もちろん様々な行動が、社会秩序の維持のために相応の制約を受けることは肯定できるし、法制度はどうしても技術や社会の変化に対して遅れ馳せになるので、どう国民生活の安全を保つかなど、配慮が必要なことは言うまでもない。だが、捜査当局ということは、要は刑事に関するものであり、人を拘束する可能性につながるものだ。個人情報にしても、このような身体の自由にしても、もっとも重要な基本的人権であって、これが一企業の安易な判断で流出されるべきでないのは、立憲国家として当然の前提だ。

確かに、Tカードを活用した行動など、ある意味で極めて限られた情報だと多くの人は感じるだろう。だが、事の大小に限らず、一番守られるべきところが守られてないことは、もっと重大に受け止めるべきであり、報道も及び腰なのが、一番気になる点だ。

私は、本件管理会社は重大な問題行動を起こしたものとして、厳しく処断すべきだと考えるし、業務そのものの継続すら、認めるべきではないという位に感じる。もちろん法的に何を根拠にするかなど、困難な点はあるかもしれないが。

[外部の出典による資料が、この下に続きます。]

(** X13.  A tab put anywhere into an indentation raises the level by
    exactly one, and so do two characters other than tabs, whether they
    stand together or apart.  Lengthening an indentation never lowers the
    level, and the level lies between 1 and 1 plus the length of the
    indentation. *)
Theorem indentLevel_steps :
  (forall i1 i2 : jsstring,
      indentLevel (Some (i1 ++ Chr.TAB :: i2)) = indentLevel (Some (i1 ++ i2)) + 1)
  /\ (forall (i1 i2 i3 : jsstring) (c d : char),
        c <> Chr.TAB -> d <> Chr.TAB ->
        indentLevel (Some (i1 ++ c :: i2 ++ d :: i3))
        = indentLevel (Some (i1 ++ i2 ++ i3)) + 1)
  /\ (forall indent more : jsstring,
        indentLevel (Some indent) <= indentLevel (Some (indent ++ more)))
  /\ (forall indent : jsstring,
        1 <= indentLevel (Some indent) <= 1 + jslength indent).
Proof.
  split; [|split; [|split]].
  - intros i1 i2. rewrite !indentLevel_formula, !countIf_app, !countIf_cons.
    change (isTab Chr.TAB) with true. change (notTab Chr.TAB) with false.
    cbv iota. rewrite Z.add_0_l. lia.
  - intros i1 i2 i3 c d Hc Hd.
    rewrite !indentLevel_formula, !countIf_app, !countIf_cons, !countIf_app,
            !countIf_cons.
    rewrite (isTab_other c Hc), (isTab_other d Hd),
            (notTab_other c Hc), (notTab_other d Hd).
    cbv iota.
    replace (countIf notTab i1 + (1 + (countIf notTab i2 + (1 + countIf notTab i3))))
      with (countIf notTab i1 + (countIf notTab i2 + countIf notTab i3) + 2) by lia.
    rewrite half_step. lia.
  - intros indent more. rewrite !indentLevel_formula, !countIf_app.
    pose proof (countIf_nonneg isTab more).
    pose proof (countIf_nonneg notTab more).
    assert (countIf notTab indent / 2
            <= (countIf notTab indent + countIf notTab more) / 2)
      by (apply Z.div_le_mono; lia).
    lia.
  - intros indent. rewrite indentLevel_formula.
    pose proof (countIf_tabs_and_others indent).
    pose proof (countIf_nonneg isTab indent).
    pose proof (countIf_nonneg notTab indent).
    pose proof (Z.div_pos (countIf notTab indent) 2).
    assert (countIf notTab indent / 2 <= countIf notTab indent)
      by (apply Z.div_le_upper_bound; lia).
    lia.
Qed.

Lemma indentLevel_steps_witness :
  indentLevel (Some (js " " ++ Chr.SPACE :: [Chr.TAB] ++ Chr.NBSP :: js " "))
  = indentLevel (Some (js " " ++ [Chr.TAB] ++ js " ")) + 1.
Proof.
  apply (proj1 (proj2 indentLevel_steps)); discriminate.
Defined.

(** ** A glyph edited in the settings tab *)

Lemma field_onChange_same (f : LevelField) (value : jsstring) (p : Plugin) :
  value <> [] -> field f (settings (onChange f value p)) = value.
Proof.
  intros Hv. destruct value as [|c v]; [contradiction|]. now destruct f.
Qed.

(** X14.  Editing the glyph of one field of the settings tab changes the
    rewriting of the lines of that level and of no other line: a line that
    is no list item, or whose level selects another field, is rewritten as
    before, and an item of that level shows the new glyph between its
    indentation and its separator. *)
Theorem glyph_edit_is_local (f : LevelField) (value : jsstring) (p : Plugin)
    (lineText : jsstring) :
  (lineLevel lineText = None ->
   rewrite (settings (onChange f value p)) lineText
   = rewrite (settings p) lineText)
  /\ (forall level : Z,
        lineLevel lineText = Some level ->
        armField (switchArm level) <> f ->
        rewrite (settings (onChange f value p)) lineText
        = rewrite (settings p) lineText)
  /\ (forall level : Z,
        lineLevel lineText = Some level ->
        armField (switchArm level) = f ->
        enabled (settings p) = true ->
        value <> [] ->
        exists sep body : jsstring,
          sep <> []
          /\ forallb isWhiteSpace sep = true
          /\ rewrite (settings (onChange f value p)) lineText
             = prefixOf isWhiteSpace lineText ++ value ++ sep ++ body).
Proof.
  rewrite lineLevel_parseLine, !rewrite_parseLine, enabled_onChange.
  split; [|split].
  - destruct (parseLine lineText); [discriminate|reflexivity].
  - intros level Hl Hf.
    destruct (parseLine lineText) as [m|]; [|discriminate Hl].
    assert (Hlv : indentLevel (Some (indentPrefix m)) = level) by congruence.
    clear Hl. subst level. destruct (enabled (settings p)); [|reflexivity].
    now rewrite !customBullet_field, field_onChange_other.
  - intros level Hl Hf He Hv. rewrite He.
    destruct (parseLine lineText) as [m|] eqn:Hm; [|discriminate Hl].
    assert (Hlv : indentLevel (Some (indentPrefix m)) = level) by congruence.
    clear Hl. subst level.
    destruct (parseLine_parts _ _ Hm) as (tail & _ & Hi & _ & _ & Hne & Hs & _).
    exists (separator m), (content m).
    rewrite customBullet_field, Hf, (field_onChange_same f value p Hv), Hi.
    now repeat split.
Qed.

Lemma glyph_edit_is_local_witness :
  rewrite (settings (onChange Level2 (js ">") (mkPlugin DEFAULT_SETTINGS None)))
    (js "- top")
  = rewrite DEFAULT_SETTINGS (js "- top")
  /\ exists sep body : jsstring,
       sep <> []
       /\ forallb isWhiteSpace sep = true
       /\ rewrite (settings (onChange Level2 (js ">")
                               (mkPlugin DEFAULT_SETTINGS None)))
            (js "  - nested")
          = prefixOf isWhiteSpace (js "  - nested") ++ js ">" ++ sep ++ body.
Proof.
  split.
  - apply (proj1 (proj2 (glyph_edit_is_local Level2 (js ">")
                           (mkPlugin DEFAULT_SETTINGS None) (js "- top"))) 1).
    + reflexivity.
    + discriminate.
  - apply (proj2 (proj2 (glyph_edit_is_local Level2 (js ">")
                           (mkPlugin DEFAULT_SETTINGS None) (js "  - nested"))) 2).
    + reflexivity.
    + reflexivity.
    + reflexivity.
    + discriminate.
Defined.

もう一点、マスコミが注意すべきは、情報の提供先が捜査当局、つまり我が国で最も裏の社会との癒着が深いと思われる組織だということだ。単に捜査当局が情報を入手しただけでも問題は大きいが、過去にも頻繁に発生したように、この情報が裏社会に流出し、逆に国民生活に危機をもたらす可能性にも、是非思いを致してほしい。残念ながら我が国ほど捜査当局の裏社会との関係における信頼性が世界的な認識として低い先進国は存在しないという事実を良く認識すべきだ。